I fell back asleep with delusions if brilliance running through my head, of how I could say he was swapping Clacton-on-Sea for Cape Town, for Casablanca, for Calcutta, for California...

...and I woke up again an undetermined time later with a slight feeling of foolishness, like when you wake up with hazy memories of drunken stupidity.  In the sobering daylight my brilliant idea had some major flaws: my uncle is disabled and he is in a care home.  Somehow I don't think he is in a suitable position for making long journeys by air, on the semi-regular basis such a trip would involve.  He would probably also need at least one carer with him, and I expect a large supply of prescription medication.  Aside from any of that, he probably wouldn't even want to go on such a journey -- I can't really imagine it being top of his things to do list.  While I am sure he would like to see the world in theory, in practice he probably wouldn't enjoy it.

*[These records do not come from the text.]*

(* ===== verification/LinkTrust.v ===== *)
(** * Sealed trust records

    [persist_peer_trust_state] and [restore_peer_trust_state] of
    lichen-link/src/link_layer.rs: durable key generations are always the
    ones the link derived, and what one process life seals the next one
    restores. *)

From S2P Require Import Prelude SeqNum Frame Replay ReplayProtector Evidence Addr Schnorr LinkLayer LinkInv LinkDelivery LinkDemo.

Module LinkTrust.
Import Schnorr Link LinkInv LinkDelivery.

Section trust.
Context `{Crypto} `{HashIter} `{Usize}.

(** ** Durable generations *)

(** Every configured peer carries the durable generation derived from its
    serial, and the next serial is above all of them. *)
Record durable_ok (l : LinkLayer) : Prop := {
  do_next : 1 <= l.(next_durable_generation) <= u64_max;
  do_peer iid t : l.(peers) !! iid = Some t ->
    durable_generation_for l.(identity).(id_pubkey) (pubkey_of t) t.(durable_generation_serial)
      = Some t.(durable_key_generation) /\
    1 <= t.(durable_generation_serial) < l.(next_durable_generation)
}.
Lemma rounds_spec ends : forall t i, inv t -> t.(state) = WaitingTransmit ->
  0 <= i -> t.(interval) = Z.min (t.(imin) * 2 ^ i) t.(max_interval) -> Forall clock_ok ends ->
  exists t', rounds t ends = Some t' /\ inv t' /\
    t'.(interval) = Z.min (t.(imin) * 2 ^ (i + Z.of_nat (length ends))) t.(max_interval).
Proof.
  induction ends as [|[now off] ends IH]; intros t i I Hst Hi Hint Hc; simpl.
  - exists t. by rewrite Z.add_0_r.
  - apply Forall_cons in Hc as [Hc1 Hc].
    destruct (round_spec t now off I Hst Hc1) as (b & t1 & t' & -> & He & I' & Hst' & Hm & Hx & Hi').
    simpl. rewrite He. simpl.
    destruct (IH t' (i + 1) I' Hst' ltac:(lia)) as (t'' & -> & I'' & Hi''); [| done |].
    + rewrite Hi', Hint, Hm, Hx. pose proof (inv_imin _ I). pose proof (inv_low _ I). pose proof (inv_high _ I).
      apply min_double; lia.
    + exists t''. split; [done |]. split; [done |]. rewrite Hi'', Hm, Hx. do 3 f_equal. lia.
Qed.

I am bemused as to why my subconscious immediately seized upon the idea of the two of us like some kind of fucked up buddy movie.  I guess something sensible like dreaming I was going on such an amazing journey with the girl would have been all too obvious.  I can sort of see in some ways what it was saying, there is a genuine desire in me to help people along with a craving for adventure and excitement, so I guess my uncle in this case was symbolic.  The dream's themes make a whole lot more sense than my half-asleep manic delusions though, and I think I'll stick to daydreaming about travel with the girl instead -- and maybe I'll send my uncle one of my photo art prints from Peru or something for Christmas.